» Task description
All lines before the one containing "Definition ring (f", plus that line itself, are to be printed exactly as they appear below.

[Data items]
(* ===== verification/NodeLru.v ===== *)
(** The index and the eviction lists: [Search] finds the node of an id, and the operations
    of [node_list.h] act on the ring of a head as on a list of ids. *)
From Stdlib Require Import ZArith Lia.
From stdpp Require Import functions base list list_numbers numbers gmap.
From S2P Require Import Prelude PtMalloc PtSpec Mallocator NodeTable NodeRep NodeAcc.
Import AllocSpec.
Local Open Scope Z_scope.

(** ** Rings of links, without memory *)

(** [f x true] is what follows [x], [f x false] what precedes it. *)
Fixpoint path (f : Z -> bool -> Z) (a : Z) (xs : list Z) (b : Z) : Prop :=
  match xs with
  | [] => f a true = b /\ f b false = a
  | x :: xs => f a true = x /\ f x false = a /\ path f x xs b
  end.
Definition ring (f : Z -> bool -> Z) (h : Z) (xs : list Z) : Prop := path f h xs h.
Definition alone (f : Z -> bool -> Z) (x : Z) : Prop := f x true = x /\ f x false = x.

Definition lset (x : Z) (b : bool) (v : Z) (f : Z -> bool -> Z) : Z -> bool -> Z := <[x := <[b := v]> (f x)]> f.
Lemma lset_eq x b v f : lset x b v f x b = v.
Proof. unfold lset. by rewrite !fn_lookup_insert. Qed.
Lemma lset_ne x b v f y c : (x <> y \/ b <> c) -> lset x b v f y c = f y c.
Proof.
  intros H. unfold lset. destruct (decide (x = y)) as [->|]; [rewrite fn_lookup_insert|by rewrite fn_lookup_insert_ne].
  rewrite fn_lookup_insert_ne; [done|]. by destruct H.
Qed.
(** Membership in lists. *)
Ltac lmem :=
  repeat match goal with H : _ :: _ = _ |- _ => clear H end; cbn [app] in *;
  do 3 (rewrite ?not_elem_of_app, ?elem_of_app, ?not_elem_of_cons, ?elem_of_cons, ?elem_of_nil in * ); intuition congruence.
Ltac links := repeat first [rewrite lset_eq | rewrite lset_ne by (first [left; congruence | right; congruence])]; try done.
(* ===== verification/TTree.v ===== *)
(** T-trees: [cache/t_tree.h] and [cache/t_tree.cc].

    The tree that indexes the records of one key in the shared segment: a balanced
    binary tree whose nodes are pages of up to 20 record handles. The functions work on
    the allocator's memory through the interface of [Mallocator]; a node is named by
    its handle, and a reference parameter of the source is an additional result.
    Recursions and searches take fuel, which runs out in a [Fault]. *)
From Stdlib Require Import ZArith Lia SpecFloat.
From stdpp Require Import base list numbers gmap.
From S2P Require Import Prelude Value TableDef Field PtMalloc Mallocator.
Local Open Scope Z_scope.

Definition PAGE_SIZE : Z := 20.
Definition MIN_ITEMS : Z := PAGE_SIZE - 2.
(** [sizeof(TtreeNode)], which is packed. *)
Definition sizeof_TtreeNode : Z := 179.
Definition EC_KEY_EXIST : Z := 2042.

(** [cookie->m_pstTab] and [cookie->m_uchIdx] of [cache/tree_data.h]. *)
Record CmpCookie := mkCookie { m_pstTab : DTCTableDefinition; m_uchIdx : Z }.

Section TTree.
Context {S : Type} `{!Mallocator S}.

(** ** The fields of a node *)

Definition hLeft_of (p : Z) : ST S Z := mread 8 p.
Definition hRight_of (p : Z) : ST S Z := mread 8 (p + 8).
Definition chBalance_of (p : Z) : ST S Z := v ← mread 1 (p + 16); mret (s8 v).
Definition ushNItems_of (p : Z) : ST S Z := mread 2 (p + 17).
Definition item_addr (p i : Z) : Z := p + 19 + 8 * i.
Definition ahItems_of (p i : Z) : ST S Z := mread 8 (item_addr p i).
Definition put_hLeft (p v : Z) : ST S unit := mwrite 8 p v.
Definition put_hRight (p v : Z) : ST S unit := mwrite 8 (p + 8) v.
Definition put_chBalance (p v : Z) : ST S unit := mwrite 1 (p + 16) v.
Definition put_ushNItems (p v : Z) : ST S unit := mwrite 2 (p + 17) v.
Definition put_ahItems (p i v : Z) : ST S unit := mwrite 8 (item_addr p i) v.

(** [for (i = hi; i > lo; i--) m_ahItems[i] = m_ahItems[i - 1];] in [k = hi - lo] steps *)
Fixpoint move_up (p hi : Z) (k : nat) : ST S unit :=
  match k with
  | O => mret tt
  | Datatypes.S k => h ← ahItems_of p (hi - 1); put_ahItems p hi h;; move_up p (hi - 1) k
  end.

(** [for (i = lo; i < hi; i++) m_ahItems[i - 1] = m_ahItems[i];] in [k = hi - lo] steps *)
Fixpoint move_down (p lo : Z) (k : nat) : ST S unit :=
  match k with
  | O => mret tt
  | Datatypes.S k => h ← ahItems_of p lo; put_ahItems p (lo - 1) h;; move_down p (lo + 1) k
  end.

(** Loops over the items of a page, with the cookie [c] of a visitor; the body's result
    ends them when it is not 0. *)
Fixpoint for_up {C} (fuel : nat) (p i : Z) (body : Z -> C -> ST S (Z * C)) (c : C) : ST S (Z * C) :=
  match fuel with
  | O => fault
  | Datatypes.S fuel =>
    n ← ushNItems_of p;
    if i <? n then
      rc ← body i c;
      if negb (rc.1 =? 0) then mret rc else for_up fuel p (i + 1) body rc.2
    else mret (0, c)
  end.
Fixpoint for_down {C} (k : nat) (body : Z -> C -> ST S (Z * C)) (c : C) : ST S (Z * C) :=
  match k with
  | O => mret (0, c)
  | Datatypes.S k =>
    rc ← body (Z.of_nat k) c;
    if negb (rc.1 =? 0) then mret rc else for_down k body rc.2
  end.
Definition PAGE_FUEL : nat := 21.

Fixpoint clear_items (p i : Z) (k : nat) : ST S unit :=
  match k with
  | O => mret tt
  | Datatypes.S k => put_ahItems p i INVALID_HANDLE;; clear_items p (i + 1) k
  end.
Definition TtreeNode_Init (p : Z) : ST S Z :=
  put_hLeft p INVALID_HANDLE;;
  put_hRight p INVALID_HANDLE;;
  put_chBalance p 0;;
  put_ushNItems p 0;;
  clear_items p 0 (Z.to_nat PAGE_SIZE);;
  mret 0.

Definition TtreeNode_Alloc (hRecord : Z) : ST S Z :=
  h ← malloc sizeof_TtreeNode;
  if h =? INVALID_HANDLE then mret INVALID_HANDLE else
  TtreeNode_Init h;;
  put_ahItems h 0 hRecord;;
  put_ushNItems h 1;;
  mret h.

(** ** Keys

    The key of a record starts behind the type byte, two counters and the access count
    of the record. *)

Definition key_ptr (h : Z) : Z := h + (1 * 2 + 2 * 4).

(** A signed integer read through a cast pointer. *)
Definition get_s32 (p : Z) : ST S Z := v ← mread 4 p; mret (s32 v).
Definition get_s64 (p : Z) : ST S Z := v ← mread 8 p; mret (s64 v).

(** Conversion to [int64_t]: out of its range, and of a NaN, C gives it no meaning. *)
Definition dbl_to_s64 (f : spec_float) : outcome Z :=
  match f with
  | S754_zero _ => Ok 0
  | S754_finite s m e =>
    let v := if 0 <=? e then Zpos m * 2 ^ e else Zpos m / 2 ^ (- e) in
    let v := if s then - v else v in
    if decide (is_s 64 v) then Ok v else Fault
  | _ => Fault
  end.
(** The bits of 0.0001. *)
Definition dbl_eps : spec_float := dbl_of_bits 0x3F1A36E2EB1C432D.
(* ===== verification/TTreeInsert.v ===== *)
(** Insertion into the T-tree of [TTree]: the record gets its place in the order of the
    keys, the tree stays balanced, and a failing insertion changes nothing. *)
From Stdlib Require Import ZArith Lia.
From stdpp Require Import base sorting list numbers gmap.
From S2P Require Import Prelude Value PtMalloc PtSpec Mallocator TTree TTreePure TTreeRep TTreePage TTreeRot.
Import AllocSpec.
Local Open Scope Z_scope.

Section Insert.
Context {S : Type} `{!Mallocator S, !MallocatorLaws S} (cookie : CmpCookie) (pfComp : KeyComparator (S := S)) `{!KeyOrder cookie pfComp}.
Context (F : blocks).

Abbreviation key := (key_at cookie pfComp F).
Abbreviation above_k := (above ord key).
Abbreviation below_k := (below ord key).

(** A well-formed tree: balanced, in the order of the keys, of records of the frame, each
    node once. *)
Record wf (t : tree) : Prop := {
  wf_balanced : balanced t;
  wf_sorted : StronglySorted (lt_rec ord key) (elements t);
  wf_recs : Forall (is_rec cookie pfComp F) (elements t);
  wf_nodup : NoDup (handles t)
}.

(** The handles after an insertion: the same, or one new one; [isAllocNode] tells. *)
Definition new_handles (N : gmap Z node) (hs hs' : list Z) (isA isA' : bool) : Prop :=
  (isA' = isA /\ hs' ≡ₚ hs) \/ (isA' = true /\ exists hn, N !! hn = None /\ F !! hn = None /\ hs' ≡ₚ hn :: hs).

Record ins_ok (N : gmap Z node) (t : tree) (k : DTCValue) (x : Z) (isA : bool) (ret : Z) (t' : tree) (N' : gmap Z node) (isA' : bool) : Prop := {
  io_rep : rep N' t';
  io_wf : wf t';
  io_inserted : inserted ord key k x (elements t) (elements t');
  io_height : height t' = height t + ret;
  io_ret : 0 <= ret <= 1;
  io_bal : ret = 1 -> bal_of t' <> 0 \/ t = Leaf;
  io_handles : new_handles N (handles t) (handles t') isA isA';
  io_frame : forall y, y ∉ handles t -> y ∉ handles t' -> N' !! y = N !! y
}.

(** What [Insert] leaves: -2 when the key is there and -1 when there is no memory,
    nothing changed; else the record is in its place. *)
Definition insert_post (N : gmap Z node) (t : tree) (k : DTCValue) (x : Z) (isA : bool) (res : Z * Z * bool) (s' : S) : Prop :=
  (res = (-2, root t, isA) /\ HN s' F N /\ Exists (fun y => ord k (key y) = Eq) (elements t)) \/
  (res = (-1, root t, isA) /\ HN s' F N /\ Forall (fun y => ord k (key y) <> Eq) (elements t)) \/
  (exists ret t' N' isA', res = (ret, root t', isA') /\ HN s' F N' /\ ins_ok N t k x isA ret t' N' isA').

Lemma new_nodup N t t' isA isA' : rep N t -> NoDup (handles t) -> new_handles N (handles t) (handles t') isA isA' -> NoDup (handles t').
Proof.
  intros Hr Hd [[_ P]|(_ & hn & Hn & _ & P)]; rewrite P; [done|]. constructor; [|done].
  intros Hin. destruct (rep_handle _ _ _ Hr Hin) as [? ?]. congruence.
Qed.

Lemma ins_finish N t k x isA ret t' N' isA' :
  wf t -> rep N t -> is_rec cookie pfComp F x -> ord k (key x) = Eq -> rep N' t' -> balanced t' ->
  inserted ord key k x (elements t) (elements t') -> height t' = height t + ret -> 0 <= ret <= 1 -> (ret = 1 -> bal_of t' <> 0 \/ t = Leaf) ->
  new_handles N (handles t) (handles t') isA isA' -> (forall y, y ∉ handles t -> y ∉ handles t' -> N' !! y = N !! y) ->
  ins_ok N t k x isA ret t' N' isA'.
Proof.
  intros [Hb Hs Hrec Hd] Hr Hx Hk Hr' Hb' Hi Hh Hret Hbal Hn Hf. split; try done. split; [done| | |by apply (new_nodup N t t' isA isA')].
  - eapply inserted_sorted; [apply ord_antisym|apply ord_trans|exact Hi|exact Hk|exact Hs].
  - rewrite (inserted_perm _ _ _ _ _ _ Hi). by constructor.
Qed.

Lemma wp_set_left s N h l r b c its v Q :
  HN s F N -> N !! h = Some (mkNode l r b c its) -> is_u 64 v -> (forall s', HN s' F (<[h := mkNode v r b c its]> N) -> Q tt s') ->
  wp (if negb (v =? l) then put_hLeft h v else mret tt) s Q.
Proof.
  intros HH Hn Hv HQ. destruct (Z.eqb_spec v l) as [->|]; cbn [negb]; [apply wp_ret, HQ; by rewrite insert_id|by eapply wp_put_hLeft].
Qed.
Lemma wp_set_right s N h l r b c its v Q :
  HN s F N -> N !! h = Some (mkNode l r b c its) -> is_u 64 v -> (forall s', HN s' F (<[h := mkNode l v b c its]> N) -> Q tt s') ->
  wp (if negb (v =? r) then put_hRight h v else mret tt) s Q.
Proof.
  intros HH Hn Hv HQ. destruct (Z.eqb_spec v r) as [->|]; cbn [negb]; [apply wp_ret, HQ; by rewrite insert_id|by eapply wp_put_hRight].
Qed.

(** A subtree changed: the parts of the tree outside it are as they were. *)
Lemma outside_kept (N N' : gmap Z node) t t' isA isA' y :
  new_handles N (handles t) (handles t') isA isA' -> (forall y, y ∉ handles t -> y ∉ handles t' -> N' !! y = N !! y) ->
  is_Some (N !! y) -> y ∉ handles t -> N' !! y = N !! y /\ y ∉ handles t'.
Proof.
  intros Hn Hf [n Hy] Hnot. assert (y ∉ handles t').
  { destruct Hn as [[_ P]|(_ & hn & Hnone & _ & P)]; rewrite P; [done|]. rewrite not_elem_of_cons. split; [congruence|done]. }
  split; [by apply Hf|done].
Qed.

Lemma new_handles_left N h hl hl' hr hs' isA isA' :
  new_handles N hl hl' isA isA' -> hs' ≡ₚ h :: hl' ++ hr -> new_handles N (h :: hl ++ hr) hs' isA isA'.
Proof.
  intros [[-> P]|(-> & hn & Hn & Hf & P)] P'; [left|right; split; [done|]; exists hn; split_and!; try done].
  - split; [done|]. by rewrite P', P.
  - rewrite P', P. cbn. by rewrite perm_swap.
Qed.
Lemma new_handles_right N h hl hr hr' hs' isA isA' :
  new_handles N hr hr' isA isA' -> hs' ≡ₚ h :: hl ++ hr' -> new_handles N (h :: hl ++ hr) hs' isA isA'.
Proof.
  intros Hn P'. rewrite (Permutation_app_comm hl hr') in P'. destruct (new_handles_left N h hr hr' hl hs' isA isA' Hn P') as [[? P]|(? & hn & ? & ? & P)].
  - left. split; [done|]. by rewrite P, (Permutation_app_comm hr hl).
  - right. split; [done|]. exists hn. split_and!; try done. by rewrite P, (Permutation_app_comm hr hl).
Qed.

(** The left subtree [l] of [t] has become [l'], with the record in it. *)
Lemma left_inserted s N h l b its r k x isA g l' N1 isA1 :
  rep N (Node h l b its r) -> wf (Node h l b its r) -> HN s F N1 -> is_rec cookie pfComp F x -> ord k (key x) = Eq ->
  ins_ok N l k x isA g l' N1 isA1 -> Forall (above_k k) (its ++ elements r) ->
  wp ((if negb (root l' =? root l) then put_hLeft h (root l') else mret tt);;
      if g =? 0 then mret (0, h, isA1) else r0 ← left_grown h (root l'); mret (r0, isA1)) s (insert_post N (Node h l b its r) k x isA).
Proof.
  intros Hrep Hwf HH Hx Hk [Hrl' Hwl' Hi Hh Hg Hbal Hnew Hfr] Hab.
  pose proof Hrep as ([pad Hn] & Hl & Hr). pose proof Hwf as [(Bl & Br & Eb & Hb & Hlen) _ _ [Hnh (Hdl & Hdis & Hdr)%NoDup_app]%NoDup_cons].
  rewrite not_elem_of_app in Hnh. destruct Hnh as [Hhl Hhr].
  destruct (outside_kept _ _ _ _ _ _ h Hnew Hfr) as [Hn1 Hhl']; [by eexists|done|]. rewrite Hn in Hn1.
  assert (Hr1 : rep N1 r).
  { apply (rep_ext N); [done|]. intros y Hy. eapply outside_kept; [done|done|by apply (rep_handle N r)|]. intros Hy'. by apply (Hdis y). }
  assert (Hperm : new_handles N (h :: handles l ++ handles r) (h :: handles l' ++ handles r) isA isA1) by (by eapply new_handles_left).
  assert (Hnd : NoDup (h :: handles l' ++ handles r)).
  { by apply (new_nodup N (Node h l b its r) (Node h l' b its r) isA isA1 Hrep (wf_nodup _ Hwf)). }
  assert (Hins : inserted ord key k x (elements (Node h l b its r)) (elements l' ++ its ++ elements r)) by (by apply inserted_left).
  apply wp_bind. eapply wp_set_left; [exact HH|exact Hn1|by eapply rep_u64|]. intros s2 HH2.
  set (N2 := <[h := _]> N1) in HH2. assert (Hrep2 : rep N2 (Node h l' b its r)).
  { cbn [rep]. split_and!; [exists pad; apply lookup_insert_eq|by apply rep_insert..]. }
  destruct (Z.eqb_spec g 0) as [->|Hg0].
  - apply wp_ret. right; right. exists 0, (Node h l' b its r), N2, isA1. split; [done|]. split; [done|].
    apply ins_finish; try done; cbn [elements handles height balanced] in *.
    + split_and!; first [done|lia|by destruct Hwl'].
    + lia.
    + intros y Hy Hy'. unfold N2. rewrite lookup_insert_ne by set_solver. apply Hfr; set_solver.
  - destruct (left_grown_ok h l' b its r (height l)) as (t & Et & [Rb Re Rh] & Hret & Hht & Hbt); try done; [by destruct Hwl'|lia|apply height_nonneg|..].
    { destruct Hbal as [?| ->]; [lia|by right|by left]. }
    apply wp_bind. eapply wp_left_grown; [exact HH2|exact Hrep2|exact Hnd|exact Et|]. intros s3 N3 HH3 Hr3 Hfr3. apply wp_ret.
    right; right. exists (left_grown_tree h l' b its r).1, t, N3, isA1. split; [done|]. split; [done|].
    apply ins_finish; try done; cbn [elements handles height balanced] in *.
    + by rewrite Re.
    + intros E1. left. by apply Hbt.
    + by eapply new_handles_left.
    + intros y Hy Hy'. rewrite Rh in Hy'. rewrite Hfr3 by done. unfold N2. rewrite lookup_insert_ne by set_solver. apply Hfr; set_solver.
Qed.
(** ** [KeyCompare] on byte strings *)

(** A dictionary compares the common part and then the lengths. *)
Lemma lex_common xs ys : lex xs ys =
  match lex (take (length xs `min` length ys) xs) (take (length xs `min` length ys) ys) with Eq => Nat.compare (length xs) (length ys) | c => c end.
Proof.
  revert ys; induction xs as [|x xs IH]; intros [|y ys]; [done..|]. cbn. destruct (Z.compare x y); [apply IH|done|done].
Qed.

Lemma read_byte s A h bs o : heap s A -> A !! h = Some bs -> (o < length bs)%nat -> mread 1 (h + Z.of_nat o) s = Ok (nth o bs 0, s).
Proof.
  intros HA Hb Ho. rewrite (mread_law 1 s A h bs o HA Hb) by lia. do 2 f_equal. destruct (lookup_lt_is_Some_2 bs o Ho) as [x Hx].
  rewrite (drop_S _ x), (nth_lookup_Some _ _ _ _ Hx) by done. cbn [take]. change (take 0 _) with (@nil Z). cbn [le_value]. lia.
Qed.

Definition str_cmp (ci : bool) : Z -> list Z -> Z -> ST S Z := if ci then strncasecmp else memcmp_at.

Section Strings.
Context (ci : bool).

Lemma nth_drop_cons (bs : list Z) o : (o < length bs)%nat -> drop o bs = nth o bs 0 :: drop (Datatypes.S o) bs.
Proof. intros Ho. destruct (lookup_lt_is_Some_2 bs o Ho) as [x Hx]. by rewrite (drop_S _ x), (nth_lookup_Some _ _ _ _ Hx). Qed.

» Answer section
(* ===== verification/NodeLru.v ===== *)
(** The index and the eviction lists: [Search] finds the node of an id, and the operations
    of [node_list.h] act on the ring of a head as on a list of ids. *)
From Stdlib Require Import ZArith Lia.
From stdpp Require Import functions base list list_numbers numbers gmap.
From S2P Require Import Prelude PtMalloc PtSpec Mallocator NodeTable NodeRep NodeAcc.
Import AllocSpec.
Local Open Scope Z_scope.

(** ** Rings of links, without memory *)

(** [f x true] is what follows [x], [f x false] what precedes it. *)
Fixpoint path (f : Z -> bool -> Z) (a : Z) (xs : list Z) (b : Z) : Prop :=
  match xs with
  | [] => f a true = b /\ f b false = a
  | x :: xs => f a true = x /\ f x false = a /\ path f x xs b
  end.
Definition ring (f : Z -> bool -> Z) (h : Z) (xs : list Z) : Prop := path f h xs h.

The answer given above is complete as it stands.